== Records supplied ==

Lemma send_accept_frame args env me recip accept :
  keeps offer_frame (send_accept http_post args env me recip accept).
Proof.
  apply quiet_offer. unfold send_accept, dict_post, encrypt_for_recipient. solve_keeps.
Qed.

(** A frame above [offer_frame] that the nested ingestion keeps is kept. *)
Lemma receive_keeps (R : node -> node -> Prop) `{!PreOrder R} self args env row me now :
  (forall s s', offer_frame s s' -> R s s') ->
  (forall k z agent t offer recip accept,
     owner_key private_of_bytes kc args me = Some k ->
     build_signed_envelope k (env_session_id env) z me agent (iso_text (iso now)) ARTIFACT_ACCEPT
       (accept_payload offer (env_session_id env)) = Some accept ->
     keeps R (self {| ia_keys := accept_keys public_of_bytes me k t; ia_x25519 := recip;
                      ia_owner := Some k; ia_relay := None |} accept)) ->
  keeps R (receive self args env row me now).
Proof.
  intros HR Hself. assert (Hw : forall A (m : N A), keeps offer_frame m -> keeps R m)
    by (intros A m; by apply keeps_weaken).
  assert (Hq : forall A (m : N A), keeps only_audit m -> keeps R m) by (intros A m Hm; by apply Hw, quiet_offer).
  unfold receive_offer. destruct (offer_of_payload _ _) as [offer|]; [|solve_keeps].
  apply keeps_bind; [done|apply Hq; solve_keeps|]. intros max. apply keeps_bind; [done|apply Hq; solve_keeps|].
  intros recip. apply keeps_bind; [done|apply Hq; solve_keeps|]. intros [b|e]; [|apply Hw, reject_frame].
  apply keeps_bind; [done|apply Hw, keep_offer_frame|]. intros [|]; [|solve_keeps].
  unfold answer_offer. apply keeps_bind; [done|apply Hq; solve_keeps|]. intros z.
  destruct (owner_key _ _ _ _) as [k|] eqn:Ek; [|destruct (compute_content_hash _); solve_keeps].
  destruct (build_signed_envelope _ _ _ _ _ _ _ _) as [accept|] eqn:Eb; [|solve_keeps].
  apply keeps_bind; [done|apply Hq; solve_keeps|]. intros t. apply keeps_bind; [done|by eapply Hself|].
  intros ack. apply Hw, send_accept_frame.
Qed.

(** ** Invariants of the whole function *)

Lemma find_counted sid l l' :
  Forall2 counted l l' ->
  match find_first (fun r => String.eqb (s_id r) sid) l with
  | Some r => exists r', find_first (fun r => String.eqb (s_id r) sid) l' = Some r' /\ counted r r'
  | None => find_first (fun r => String.eqb (s_id r) sid) l' = None
  end.
Proof.
  induction 1 as [|r r' l l' Hr Hl IH]; [done|]. cbn. pose proof Hr as (n & _ & ->). cbn.
  destruct (String.eqb (s_id r) sid); [by eexists|exact IH].
Qed.

Lemma offer_terminal s s' : offer_frame s s' -> terminal_kept s s'.
Proof.
  intros (_ & Hs & _) sid st Hst _. unfold stored_status, find_session in *.
  pose proof (find_counted sid _ _ Hs) as Hf. destruct (find_first _ (sessions (db s))) as [r|]; [|done].
  destruct Hf as (r' & -> & n & _ & ->). exact Hst.
Qed.

#[local] Instance offer_terminal_preorder : PreOrder terminal_kept.
Proof. split; [by intros s sid st|]. intros s1 s2 s3 H12 H23 sid st Hs Ht. auto. Qed.

Lemma envelope_terminal depth args raw now : keeps terminal_kept (ingest depth args raw now).
Proof.
  induction depth as [|d IH] in args, raw |- *; cbn [ingest_envelope]; [solve_keeps|].
  apply keeps_bind; [apply _|apply ingest_kept|]. intros [a|env row me]; [solve_keeps|].
  apply keeps_bind; [apply _| |].
  - apply keeps_when; [apply _|]. apply receive_keeps; [apply _|apply offer_terminal|]. intros. apply IH.
  - intros ?. eapply keeps_weaken; [exact statuses_terminal|apply acknowledge_kept].
Qed.

(** C4: A finished session stays finished: nothing a peer delivers, artifact
    offers and the nested answer included, changes the stored status of a
    session whose status is terminal, whatever ingestion returns or raises. *)
Theorem envelope_keeps_terminal depth args raw now s sid st :
  stored_status sid (db s) = Some st -> st ∈ TERMINAL_STATES ->
  stored_status sid (db (ingest depth args raw now s).2) = Some st.
Proof. apply envelope_terminal. Qed.

(** The acceptance the node writes for itself, signed with the key of the
    owner that the call or the keychain has. *)
Definition own_acceptance (args : ingest_args) (now : Z) (row : event_row) : Prop :=
  exists user k sid z me agent t offer accept,
    owner_key private_of_bytes kc args user = Some k /\
    build_signed_envelope k sid z me agent (iso_text (iso now)) ARTIFACT_ACCEPT (accept_payload offer sid)
      = Some accept /\
    from_verified vault_key (accept_keys public_of_bytes me k t) accept row.

Lemma log_weaken (P Q : event_row -> Prop) s s' :
  (forall r, P r -> Q r) -> log_by P s s' -> log_by Q s s'.
Proof. intros HPQ (new & E & Hn). exists new. split; [done|]. by eapply Forall_impl. Qed.

#[local] Instance offer_log_preorder P : PreOrder (log_by P).
Proof.
  split.
  - intros s. exists []. by rewrite app_nil_r.
  - intros s1 s2 s3 (n1 & E1 & F1) (n2 & E2 & F2). exists (n1 ++ n2).
    rewrite E2, E1, app_assoc. split; [done|]. by apply Forall_app_2.
Qed.

Lemma envelope_log depth args raw now :
  keeps (log_by (fun r => from_verified vault_key (ia_keys args) raw r \/ own_acceptance args now r))
    (ingest depth args raw now).
Proof.
  induction depth as [|d IH] in args, raw |- *; cbn [ingest_envelope]; [solve_keeps|].
  apply keeps_bind; [apply _| |].
  { intros s. eapply log_weaken; [|apply ingest_log]. auto. }
  intros [a|env row me]; [solve_keeps|]. apply keeps_bind; [apply _| |].
  - apply keeps_when; [apply _|]. apply receive_keeps; [apply _| |].
    + intros s s' (E & _). by apply log_quiet.
    + intros k z agent t offer recip accept Hk Hb s. eapply log_weaken; [|apply IH].
      intros r [Hv|(u & k' & Ho)]; right; [|].
      * exists me, k. do 6 eexists. exists accept. by split_and!.
      * destruct Ho as (sid & z' & me' & a' & t' & o' & acc & Hk' & Hb' & Hv). cbn in Hk'. injection Hk' as ->.
        exists me, k', sid, z', me', a', t', o', acc. by split_and!.
  - intros ?. apply acknowledge_log.
Qed.

(** Nothing unauthenticated enters a session log: whatever a peer
    delivers, every event ingestion adds carries the fields of an envelope
    that passed the six-stage verification, either the delivered one under
    the actor's key or the node's own acceptance of an offer, signed with the
    owner's key, or is the local outcome record of such an envelope; stored
    events stay in place. *)
Theorem envelope_logs_only_verified depth args raw now s :
  session_events (db s) `prefix_of` session_events (db (ingest depth args raw now s).2) /\
  forall row, row ∈ session_events (db (ingest depth args raw now s).2) ->
    row ∈ session_events (db s) \/ from_verified vault_key (ia_keys args) raw row \/ own_acceptance args now row.
Proof.
  destruct (envelope_log depth args raw now s) as (new & E & Hnew). rewrite E. split; [by exists new|].
  intros row [Hr|Hr]%elem_of_app; [by left|right]. rewrite Forall_forall in Hnew. auto.
Qed.

(** ** What enters the artifact vault *)

(** Artifacts and agents as before. *)
Definition same_vault (s s' : node) : Prop :=
  artifacts (db s') = artifacts (db s) /\ agents (db s') = agents (db s).

#[local] Instance same_vault_preorder : PreOrder same_vault.
Proof. split; [done|]. intros s1 s2 s3 [? ?] [? ?]. split; congruence. Qed.

Lemma quiet_vault {A} (m : N A) : keeps only_audit m -> keeps same_vault m.
Proof. apply keeps_weaken. intros s s' [new E]. unfold same_vault. by rewrite E. Qed.

Lemma execute_vault f :
  (forall t, artifacts (f t) = artifacts t /\ agents (f t) = agents t) -> keeps same_vault (execute f).
Proof. intros Hf s. apply Hf. Qed.

Lemma core_vault s s' : core_only s s' -> same_vault s s'.
Proof. intros (_ & Ha & _ & _ & _ & Hg & _)%core_only_tables. by split. Qed.

Ltac vault_step :=
  first [ eapply keeps_weaken; [exact core_vault|core_step] | apply execute_vault; by intros ? ].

== What the exercise asks ==
Copy word for word the stretch of entries above from the line that has "the actor's key" through the line that has "forall row, row", both ends included, and nothing outside it.

== Written solution ==
    the actor's key or the node's own acceptance of an offer, signed with the
    owner's key, or is the local outcome record of such an envelope; stored
    events stay in place. *)
Theorem envelope_logs_only_verified depth args raw now s :
  session_events (db s) `prefix_of` session_events (db (ingest depth args raw now s).2) /\
  forall row, row ∈ session_events (db (ingest depth args raw now s).2) ->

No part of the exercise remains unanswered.